Amazing haul!  I hope you have time to use it all soon so we can see more of your great looks.

Also, I'll be in Vegas on Saturday!  What's the Pro store like?  I've never been to a Pro store and I'm so excited to go I can't even stand it!


----------



## shell12367 (Jul 17, 2008)

that is such a great haul!


----------



## TDoll (Jul 17, 2008)

Quote:

   Originally Posted by *Lucky13mjo* 

 
_Amazing haul!  I hope you have time to use it all soon so we can see more of your great looks.

Also, I'll be in Vegas on Saturday!  What's the Pro store like?  I've never been to a Pro store and I'm so excited to go I can't even stand it!_

 
It was so much fun! The Pro store is pretty much just like a freestanding store.  But where freestanding stores have like double displays with dupes of everything, a pro store is bigger and has like 4 stations of the same things...if that makes sense.  The pro colors arent really separated or anything either.  Everything is just all together like a regular store.  The people there are really really nice and super helpful too.  I had a really good experience there.


----------



## CantAffordMAC (Jul 17, 2008)




----------



## hr44 (Jul 17, 2008)

That is an amazing haul! I think it's the best one I've ever seen!


----------



## benzito_714 (Jul 18, 2008)

at first i was like this isn't a ridiculous amount of product-but i stand corrected! i know you had a happy birthday! by any chance is your b-day on the 14th?


----------



## TDoll (Jul 18, 2008)

Quote:

   Originally Posted by *benzito_714* 

 
_at first i was like this isn't a ridiculous amount of product-but i stand corrected! i know you had a happy birthday! by any chance is your b-day on the 14th?_

 
Nope, the 16th!


----------



## benzito_714 (Jul 18, 2008)

just wondering because lately i have been meeting people with the same b-day as mine and its bizarre-its good but still a shock. anyway july birthday's are awesome! happy b-day and have fun with the haul.


----------



## coachkitten (Jul 18, 2008)

I am drooling over your haul!  Hope you had a wonderful birthday!


----------



## cyndi (Jul 18, 2008)

wow awesome haul!! =]


----------



## AppleDiva (Jul 18, 2008)

yay!!! luv it.


----------



## artisick (Jul 18, 2008)

what a haul! lovin everything! =)
how's that skunk brush from Ulta? i was actually thinkin of gettin it but i didnt know anyone that had it yet so i wasnt sure if it was worth it or not.


----------



## Jot (Jul 18, 2008)

wow. mega fab haul. looking forward to seeing your looks with this stuff


----------



## nunu (Jul 18, 2008)

amazzzzzzzing haul


----------



## Emmi (Jul 18, 2008)

Omg!! Really nice haul, and happy late b-day!!


----------



## TDoll (Jul 18, 2008)

Quote:

   Originally Posted by *artisick* 

 
_what a haul! lovin everything! =)
how's that skunk brush from Ulta? i was actually thinkin of gettin it but i didnt know anyone that had it yet so i wasnt sure if it was worth it or not._

 
It's realllly nice.  I used it yesterday for the first time and I really like it.  It's really good quality for the price.  Also, it's pretty much the exact same as my 187 as far as size and brush quality, however, the Ulta brush is actually softer!  If they are still on sale, you should pick one up...and DEFINITELY check out the really small shader brush I got as well.  That thing is really great for shading the outer v.


----------



## darkishstar (Jul 18, 2008)

Great haul!


----------



## nelyanaphonexia (Jul 19, 2008)

AMAZING STUFF! I have that same Ulta shading brush and I totally know what you mean!
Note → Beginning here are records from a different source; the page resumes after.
(** What [baseUniq] has seen: the results themselves, a list of computed values or a
    cache. *)
Inductive seen :=
| SeenResult
| SeenList (l : list value)
| SeenCache (c : SetCache).

Definition seen_push (s : seen) (computed : value) : seen :=
  match s with
  | SeenResult => SeenResult
  | SeenList l => SeenList (l ++ [computed])
  | SeenCache c => SeenCache (setCacheAdd nativeCreate c computed)
  end.

(** One turn of its loop. *)
Definition uniq_body (isCommon : bool) (iteratee : option iteratee_fn) (comparator : option comparator_fn)
    (_ : Z) (v : value) (acc : list value * seen) : eff S (list value * seen + list value * seen) :=
  let '(result, s) := acc in
  computed ← computed_of iteratee v;
  let v := keep_zero (is_some comparator) v in
  let seen_values := match s with SeenList l => l | _ => result end in
  if isCommon && strict_eq computed computed then
    let found := returned false (loop_right (Acc := unit) (fun _ x _ =>
      if strict_eq x computed then inr true else inl tt) 0 seen_values tt) in
    mret (inl (if found then (result, s)
               else (result ++ [v], if is_some iteratee then seen_push s computed else s)))
  else
    b ← match comparator, s with
        | Some c, _ => arrayIncludesWith seen_values computed c
        | None, SeenCache c => mret (cacheHas nativeCreate c computed)
        | None, _ => mret (arrayIncludes seen_values computed)
        end;
    mret (inl (if b : bool then (result, s) else (result ++ [v], seen_push s computed))).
It's the best! 
	

	
	
		
		

		
		
	


	




 This post totally makes me wanna go to Vegas now!!!


----------



## cutenurse2486 (Jul 21, 2008)

AWESOME Haul & Happy B-day!!!


----------



## meganrose55 (Jul 22, 2008)

That is so exciting! Have fun with all that....


----------



## jdmac (Jul 22, 2008)

lucky you!  i've been wondering about the MUFE concealer palette-share your thoughts!


----------



## TDoll (Jul 22, 2008)

Quote:

   Originally Posted by *jdmac* 

 
_lucky you!  i've been wondering about the MUFE concealer palette-share your thoughts!_

 
It's really great! I love having all those different shades in one very small compact.  A friend of mine turned me on to it (she has the one with the purple-y color instead of the green) but I thought these would suit my skin tone better. 

I love having a green for redness, a warm color for my under eye circles and a few other natural shades to work with all in one case.  It beats having to reach for like three different products.  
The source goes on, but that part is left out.